Yeah, it's pretty fun, although I don't see any mention of golden hemorrhoids.

Finished up Conan of the Isles, so I am done with that, by Crom!

Going to wander aimlessly between EAP stories and GV essays until I decide to jump back into the story of David and friends.

RPG Superstar 2012 Top 32

Just finished The Rise of Ransom City by Felix Gilman.

Returning to Territory by Emma Bull.

Both are very different fantasy Westerns.


So, Edgar Allan Poe kinda, like, f%%*ing rawks.

How I Wrote The Raven

Listened to two and a half lectures on him. One deep dude.

Also, The Imp of the Perverse: The Musical Interlude

Except with no music.


Dead Six by Larry Correia and Mike Kupari. It's R rated gun pr0n as opposed to the Monster Hunter series which is hardcore gun pr0n.

The Exchange

1 person marked this as a favorite.

The necronomicon and The King in Yellow. They are both crazy good.

RPG Superstar 2013 Top 8

Working on A Memory of Light in my elusive spare time. I mentioned to someone recently that I've been reading this series for 23 years and finally got the last one and she said, "Oh, you must be a really slow reader!"


Hee hee!

Sczarni

Currently into Warren Ellis' Gun Machine. Excellent read so far.


Michael Huemer - The Problem of Political Authority

So far it isn't nonsense.


Finished the second third of Gore Vidal's United States, so I have now read all the political and personal essays in the voluminous volume, leaving unread, for now, the first third of essays on literary matters.

Also finished all the tales in a for-kids collection of Edgar Allan Poe writings. So far, he's the first writer in the Classics of American Literature tapes I'm listening to that I have decided to read more by. He's awesome!!


Article on Harry Potter fanfiction from the London Review of Books


Under the tutelage of Comrade Curtin, have started Accelerando by Charles Stross.

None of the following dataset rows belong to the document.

Lemma well_formed_run_op s o : well_formed s -> well_formed (run_op s o).
Proof.
  intros Hs. destruct o as [a| |n|p|b|b|b|b|p|b|b|b|b|l|e|e]; cbn [run_op];
    try (by apply well_formed_flag; [unfold watched; lit_simpl|]).
  - by apply well_formed_alias.
  - unfold rerollAlias, generateAlias.
    destruct (Protocol.generateAlias _ _) as [al p]. apply well_formed_alias. by apply (well_formed_same s).
  - unfold setPort. destruct (Z.ltb_spec n 1024), (Z.ltb_spec 65535 n); cbn [orb]; try done.
    destruct (n =? port s); [done|]. apply well_formed_emit, well_formed_put; [done|].
    right; left. split; [done|]. cbn. lia.
  - unfold setDestination. destruct (_ || _); [done|].
    apply well_formed_emit, well_formed_setValue; [unfold watched; by lit_simpl|done].
  - by apply well_formed_pin.
  - unfold setSecureTransport. destruct (Bool.eqb b (secureTransport s)) eqn:Eb; [done|].
    apply well_formed_emit. set (s1 := setValue KeySecureTransport (SBool b) s).
    assert (Hsec : secureTransport s1 = b).
    { unfold secureTransport, flag, s1. by rewrite svalue_set_eq. }
    destruct Hs as [W1 W2 W3 W4 W5 W6].
    assert (Hkeep : presentable s1).
    { unfold presentable, alias, port, manualDevices, s1 in *. other_key. split_and!; try done; try apply W4; try apply W2.
      cbn. rewrite lookup_insert_ne by (apply qeq_false; lit_simpl; done). done. }
    clearbody s1. destruct b; [by apply well_formed_ensure|]. destruct Hkeep as (V1 & V2 & V3 & V4 & V5).
    split; try done. by rewrite Hsec.
  - unfold setLanguage. destruct (_ || _); [done|].
    apply well_formed_emit, well_formed_setValue; [unfold watched; by lit_simpl|done].
  - unfold addManualDevice. destruct (is_empty (q_trimmed e)) eqn:Ee; [done|].
    case_bool_decide as Hin; [done|]. apply well_formed_emit, well_formed_put; [done|].
    right; right. split; [done|]. cbn. destruct (wf_manual s Hs) as [M1 M2]. split.
    + apply Forall_app. split; [done|]. constructor; [by apply is_empty_false|done].
    + apply NoDup_app. split_and!; [done| |apply NoDup_singleton].
      intros x Hx ->%list_elem_of_singleton. done.
  - unfold removeManualDevice. destruct (_ =? _); [done|]. apply well_formed_emit, well_formed_put; [done|].
    right; right. split; [done|]. cbn. destruct (wf_manual s Hs) as [M1 M2].
    destruct (removal_nodup e (manualDevices s) M2 M1). done.
Qed.
(** ** Everything that can happen *)

Inductive event :=
| Start | Stop | Refresh | AnnounceTimeout | Shot
| Datagrams (pending : list (option (qstring * bytes)))
| Register (payload : jobject) (from : qstring)
| AddDevice (address : qstring) (port : Z) | ScanSubnet | CancelScan
| Finished (id : Z) (o : Outcome).
(** A reply that finishes is taken off the outstanding ones and handed to its
    slot. *)
Definition reply_finished (t id : Z) (o : Outcome) (d : Discovery) : Discovery :=
  match replies d !! id with
  | None => d
  | Some r =>
      let d := d <| replies ::= delete id |> in
      let u := req_url (r_request r) in
      match r_slot r with
      | OnRegister => onRegisterFinished t u o d
      | OnRefresh => (acceptRegisterReply t u o d).2
      | OnManual => onManualReplyFinished t u o d
      | OnScan => onScanReplyFinished t u o d
      end
  end.
(** A single shot that is due fires, whichever was armed first; the rest stay. *)
Fixpoint take_due (t : Z) (shots : list Z) : option (list Z) :=
  match shots with
  | [] => None
  | at_ :: shots => if at_ <=? t then Some shots else cons at_ <$> take_due t shots
  end.
Definition handle (t : Z) (e : event) (d : Discovery) : Discovery :=
  match e with
  | Start => start t d
  | Stop => stop d
  | Refresh => refresh t d
  | AnnounceTimeout => if m_announceTimer d then announce t d else d
  | Shot => match take_due t (m_shots d) with
            | Some shots => announce t (d <| m_shots := shots |>)
            | None => d
            end
  | Datagrams pending => (readDatagrams t pending d).2
  | Register payload from => (registerPeer t payload from d).2
  | AddDevice address port => addDeviceAt t address port d
  | ScanSubnet => scanSubnet t d
  | CancelScan => cancelScan d
  | Finished id o => reply_finished t id o d
  end.
Definition run (d : Discovery) (events : list (Z * event)) : Discovery :=
  foldl (fun d te => handle te.1 te.2 d) d events.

Had never heard of the Singularity before (I don't keep up with science stuff) and was wicked excited until I talked to one of my friends who understand how things work and stuff and the way he explained didn't sound at all as interesting as when I was [bubble bubble bubbling] in the parking lot at the Gaming Convention with CC. :(

But still, so far the book is pretty fun.


I finally finished This Republic of Suffering, a book that reminded me why I don't read much of this kind of history. It's not trivial or anything, but it's also pretty uninteresting to me. It was not helped by the fact that many of the later chapters seemed like dull rehashes of stuff already thoroughly explored in the earlier chapters. It's under three hundred pages and at least sixty feel like filler.


The Levellers in the English Revolution, by H.N. Brailsford. Had it for ages and only just got around to reading it.

And the 4th Edition Player's Handbook, because I am a filthy traitor.


Vive le Galt!

Silver Crusade

Nearly finished with The Serpent's Bride by Sara Douglass. First time reading the author, seems I mixed up the order.

Editor

Picked up Huntress by Malinda Lo and am racing through it. Non-Western setting with normalized LGBT relationships—very refreshing!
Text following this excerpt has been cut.